У меня есть все строки в proteins_num сортируются численно, теперь мне нужно объединить строки с одинаковым номером в пути, так что новая информация добавляется в верхнюю строку:Объединения строк, которые табуляция

Когда я сортировал все строки численно, мне нужно комбинировать строки с одинаковым номером таким образом, чтобы новая информация добавлялась в верхнюю строку. Возьмите, например, линии без 61:

: Col | : 1 | : 2 | : 3 | : 4 | : 5 | : 6 | : 7 | : 8 | : 9 | : 10 | : 11
: ---- | : 61 | : PTS ... цит 1BL .. 0,38 МОНОМЕР гомо-тример FRUC ... ПЕР ... Bac .. 61 PTS ... 3

становится:

Col 1 2 3 4 5 6 7 8 9 10 11 61 PTS ... cyt 1bl .. 0,38 MONOMER homo-trimer FRUC ... PER ... Bac .. 3

Иногда в некоторых колонках будет отсутствовать информация верхняя строка, найденная в нижней. Поэтому порядок присоединения должен быть кратким.

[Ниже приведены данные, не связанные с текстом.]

(** * Aggregate lowering, map lowering and error aggregation of the compiler

    A shallow embedding of [compiler/calls.go], of the map lowering file of
    the [compiler] package and of [builder/error.go], with the properties
    of the calling convention and of the map key classification proved
    over it. *)

From Stdlib Require Import ZArith Lia String List Bool.
From Stdlib Require Strings.Byte.
From stdpp Require Import base option list strings gmap.

Set Warnings "-register-all".
Local Open Scope string_scope.
Local Open Scope list_scope.

(** ** Fallible code

    A Go function that may [panic] returns a [result]: the value, or the
    message of the panic. *)

Inductive result (A : Type) : Type :=
| Ok (a : A)
| Panic (msg : string).
Arguments Ok {A} a.
Arguments Panic {A} msg.

Definition rbind {A B} (r : result A) (k : A -> result B) : result B :=
  match r with
  | Ok a => k a
  | Panic msg => Panic msg
  end.

(** The message of the Go runtime for [s[0]] on an empty slice. *)
Definition indexOutOfRange : string :=
  "runtime error: index out of range [0] with length 0".

(** The message of the Go runtime for [s[0], s[1:]] on an empty slice. *)
Definition sliceBoundsOutOfRange : string :=
  "runtime error: slice bounds out of range [1:0]".

(** ** The LLVM data the lowering works on *)

Module llvm.

(** [llvm.TypeKind], the kinds the model distinguishes. *)
Inductive TypeKind : Set :=
| VoidTypeKind
| FloatTypeKind
| DoubleTypeKind
| IntegerTypeKind
| FunctionTypeKind
| StructTypeKind
| ArrayTypeKind
| PointerTypeKind.

(** [llvm.Type]: a struct is the ordered list of its element types. *)
Inductive Type_ : Set :=
| VoidType
| FloatType
| DoubleType
| IntegerType (bits : N)
| PointerType (elem : Type_)
| ArrayType (elem : Type_) (len : N)
| FunctionType (ret : Type_) (params : list Type_)
| StructType (elems : list Type_).

Definition TypeKind_of (t : Type_) : TypeKind :=
  match t with
  | VoidType => VoidTypeKind
  | FloatType => FloatTypeKind
  | DoubleType => DoubleTypeKind
  | IntegerType _ => IntegerTypeKind
  | PointerType _ => PointerTypeKind
  | ArrayType _ _ => ArrayTypeKind
  | FunctionType _ _ => FunctionTypeKind
  | StructType _ => StructTypeKind
  end.

(** [t.StructElementTypes()] and [t.StructElementTypesCount()]. *)
Definition StructElementTypes (t : Type_) : list Type_ :=
  match t with
  | StructType elems => elems
  | _ => []
  end.

Definition StructElementTypesCount (t : Type_) : nat :=
  length (StructElementTypes t).

(** Where the datum of an elementary value comes from: [undef], the zero
    constant, the allocation size of a type on the target, the global
    symbol [name], or the component at [path] of the result of the
    instruction numbered [id]. *)
Inductive Datum : Set :=
| DUndef
| DZero
| DSizeOf (t : Type_)
| DGlobal (name : string)
| DInst (id : N) (path : list nat).

(** [llvm.Value], by what it denotes.  A value of a struct type is the list
    of its field values, so that [extractvalue] is a projection and
    [insertvalue] a functional update; a value of any other type is an
    elementary datum (arrays are never split by this code). *)
Inductive Value : Set :=
| VVoid
| VFloat (d : Datum)
| VDouble (d : Datum)
| VInt (bits : N) (d : Datum)
| VPointer (elem : Type_) (d : Datum)
| VArray (elem : Type_) (len : N) (d : Datum)
| VFunction (ret : Type_) (params : list Type_) (d : Datum)
| VStruct (fields : list Value).

(** [v.Type()]. *)
Fixpoint typeOf (v : Value) : Type_ :=
  match v with
  | VVoid => VoidType
  | VFloat _ => FloatType
  | VDouble _ => DoubleType
  | VInt bits _ => IntegerType bits
  | VPointer elem _ => PointerType elem
  | VArray elem len _ => ArrayType elem len
  | VFunction ret params _ => FunctionType ret params
  | VStruct fields => StructType (map typeOf fields)
  end.

(** The value of type [t] whose elementary component at [path] is
    [src path]. *)
Fixpoint valueOf (t : Type_) (src : list nat -> Datum) : Value :=
  match t with
  | VoidType => VVoid
  | FloatType => VFloat (src [])
  | DoubleType => VDouble (src [])
  | IntegerType bits => VInt bits (src [])
  | PointerType elem => VPointer elem (src [])
  | ArrayType elem len => VArray elem len (src [])
  | FunctionType ret params => VFunction ret params (src [])
  | StructType elems =>
      VStruct
        ((fix fields (i : nat) (ts : list Type_) : list Value :=
            match ts with
            | [] => []
            | t' :: ts' =>
                valueOf t' (fun path => src (i :: path)) :: fields (S i) ts'
            end) 0%nat elems)
  end.

(** [llvm.ConstNull(t)], [llvm.Undef(t)] and [llvm.ConstPointerNull(t)]. *)
Definition ConstNull (t : Type_) : Value := valueOf t (fun _ => DZero).
Definition Undef (t : Type_) : Value := valueOf t (fun _ => DUndef).
Definition ConstPointerNull (t : Type_) : Value := valueOf t (fun _ => DZero).

(** The result of the instruction numbered [id], of type [t]. *)
Definition instResult (id : N) (t : Type_) : Value := valueOf t (DInst id).

(** [CreateExtractValue(agg, i, "")]: the field [i] of a struct value.  The
    code extracts only at the indices of the struct's element types.  The
    [extractvalue] is modelled by the value it yields; the instruction a
    builder appends for it is not recorded among [instrs] below. *)
Definition CreateExtractValue (agg : Value) (i : nat) : Value :=
  match agg with
  | VStruct fields => nth i fields agg
  | _ => agg
  end.

(** [CreateInsertValue(agg, elt, i, "")]: [agg] with the field [i] replaced
    by [elt], an element of the type of that field.  As for [extractvalue],
    the [insertvalue] is modelled by the value it yields and not recorded
    among [instrs]. *)
Definition CreateInsertValue (agg elt : Value) (i : nat) : Value :=
  match agg with
  | VStruct fields => VStruct (<[i := elt]> fields)
  | _ => agg
  end.

(** The instructions of an [llvm.Builder] that are recorded: calls, slots,
    stores, loads and ends of lifetimes.  The [extractvalue] and
    [insertvalue] instructions that split and rebuild struct values are
    not: the recorded instructions are a subsequence of those emitted. *)
Inductive Instr : Set :=
| ICall (fn : Value) (args : list Value) (name : string)
| IAlloca (t : Type_) (name : string)
| IStore (v ptr : Value)
| ILoad (ptr : Value) (name : string)
| ILifetimeEnd (ptr size : Value).

(** [llvm.Builder]: the instructions recorded so far, in order, and the
    number of the next instruction. *)
Record Builder : Set := mkBuilder {
  instrs : list Instr;
  nextId : N
}.

Definition emit (i : Instr) (b : Builder) : Builder :=
  mkBuilder (instrs b ++ [i]) (N.succ (nextId b)).

(** The return type of the function [fn] points to. *)
Definition returnType (fn : Value) : Type_ :=
  match typeOf fn with
  | PointerType (FunctionType ret _) => ret
  | FunctionType ret _ => ret
  | _ => VoidType
  end.

(** [b.CreateCall(fn, args, name)]. *)
Definition CreateCall (fn : Value) (args : list Value) (name : string)
    (b : Builder) : Value * Builder :=
  (instResult (nextId b) (returnType fn), emit (ICall fn args name) b).

(** [b.CreateStore(v, ptr)]. *)
Definition CreateStore (v ptr : Value) (b : Builder) : Builder :=
  emit (IStore v ptr) b.

(** [b.CreateLoad(ptr, name)]. *)
Definition CreateLoad (ptr : Value) (name : string) (b : Builder)
    : Value * Builder :=
  (instResult (nextId b)
     match typeOf ptr with PointerType elem => elem | _ => VoidType end,
   emit (ILoad ptr name) b).

End llvm.
Import llvm.

(** ** compiler/calls.go *)

(** The maximum number of arguments that can be expanded from a single
    struct. *)
Definition MaxFieldsPerParam : nat := 3.

(** [c.i8ptrType] and [b.i8ptrType]: the type [i8*]. *)
Definition i8ptrType : Type_ := PointerType (IntegerType 8).

(** Try to flatten a struct type to a list of types.  The loop over
    [t.StructElementTypes()] is the [fold_left], [fields] its accumulator. *)
Fixpoint flattenAggregateType (t : Type_) : list Type_ :=
  match t with
  | StructType elems =>
      fold_left
        (fun fields subfield => fields ++ flattenAggregateType subfield)
        elems []
  | _ => [t]
  end.

(** Expand an argument type to a list that can be used in a function call
    parameter list. *)
Definition expandFormalParamType (t : Type_) : list Type_ :=
  match TypeKind_of t with
  | StructTypeKind =>
      let fields := flattenAggregateType t in
      if (length fields <=? MaxFieldsPerParam)%nat then fields else [t]
  | _ => [t]
  end.

(** 64-bit unsigned arithmetic. *)
Definition wrap64 (z : Z) : Z := (z mod 2 ^ 64)%Z.

Section Offsets.

(** [c.targetData.ElementOffset(t, fieldIndex)], the layout oracle of the
    target; the result is read as a [uint64]. *)
Variable ElementOffset : Type_ -> nat -> Z.

(** Return the offsets from the start of the object if this object type
    were flattened.  [suboffsets[i] += offset] is the [map]. *)
Fixpoint flattenAggregateTypeOffsets (t : Type_) : list Z :=
  match t with
  | StructType elems =>
      (fix loop (fieldIndex : nat) (rest : list Type_) (fields : list Z)
         : list Z :=
         match rest with
         | [] => fields
         | field :: rest' =>
             let suboffsets := flattenAggregateTypeOffsets field in
             let offset := wrap64 (ElementOffset t fieldIndex) in
             let suboffsets := map (fun o => wrap64 (o + offset)) suboffsets in
             loop (S fieldIndex) rest' (fields ++ suboffsets)
         end) 0%nat elems []
  | _ => [0%Z]
  end.

(** Expand an argument type to a list of offsets from the start of the
    object. *)
Definition expandFormalParamOffsets (t : Type_) : list Z :=
  match TypeKind_of t with
  | StructTypeKind =>
      let fields := flattenAggregateTypeOffsets t in
      if (length fields <=? MaxFieldsPerParam)%nat then fields else [0%Z]
  | _ => [0%Z]
  end.

End Offsets.

(** The methods of [*Compiler]. *)
Module Compiler.

(** [ir.Function], as far as [createRuntimeCall] reads it: [fn.LLVMFn]
    ([None] when [IsNil()]) and [fn.IsExported()]. *)
Record Function : Set := mkFunction {
  LLVMFn : option Value;
  IsExported : bool
}.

Есть ли информация в обеих строках, которые можно сделать?

Файл находится здесь с 1021 линий

https://www.dropbox.com/s/yuu46crp7ql4z65/Proteins_num.txt?dl=0

+1

Это должно быть легко с Awk. Что вы пробовали, и как это случилось? – tripleee

+0

Я посмотрел на это: http: //unix.stackexchange.com/questions/193748/join-lines-of-text-with-repeated-beginning, но будучи новичком в программировании, кажется, очень сложно, и я не необходимо объединить его сразу после друг друга, потому что порядок информации должен находиться в правой колонке (я просто разъясню выше в редактировании). – Ditte

+0

Также, что происходит, когда у вас есть два разных значения в столбце 2 для одного значения в столбце 1? – anishsane

ответ

0

Раствор/простак AWK может быть:

gawk ' 
    BEGIN { SEQ="" }; 
    $1 == SEQ { $1=""; printf("%s\t",$0)}; 
    $1 != SEQ { SEQ=$1; printf("\n%s",$0);} 
' Proteins_num.txt 

где SEQ это номер в начале строки. Когда он обнаруживает изменение нумерации, распечатайте последнюю строку с возвратом каретки. Если изменения не обнаружены, строка печатается без строки прерывания, чтобы присоединиться к следующей строке. Файл должен быть отсортирован ранее.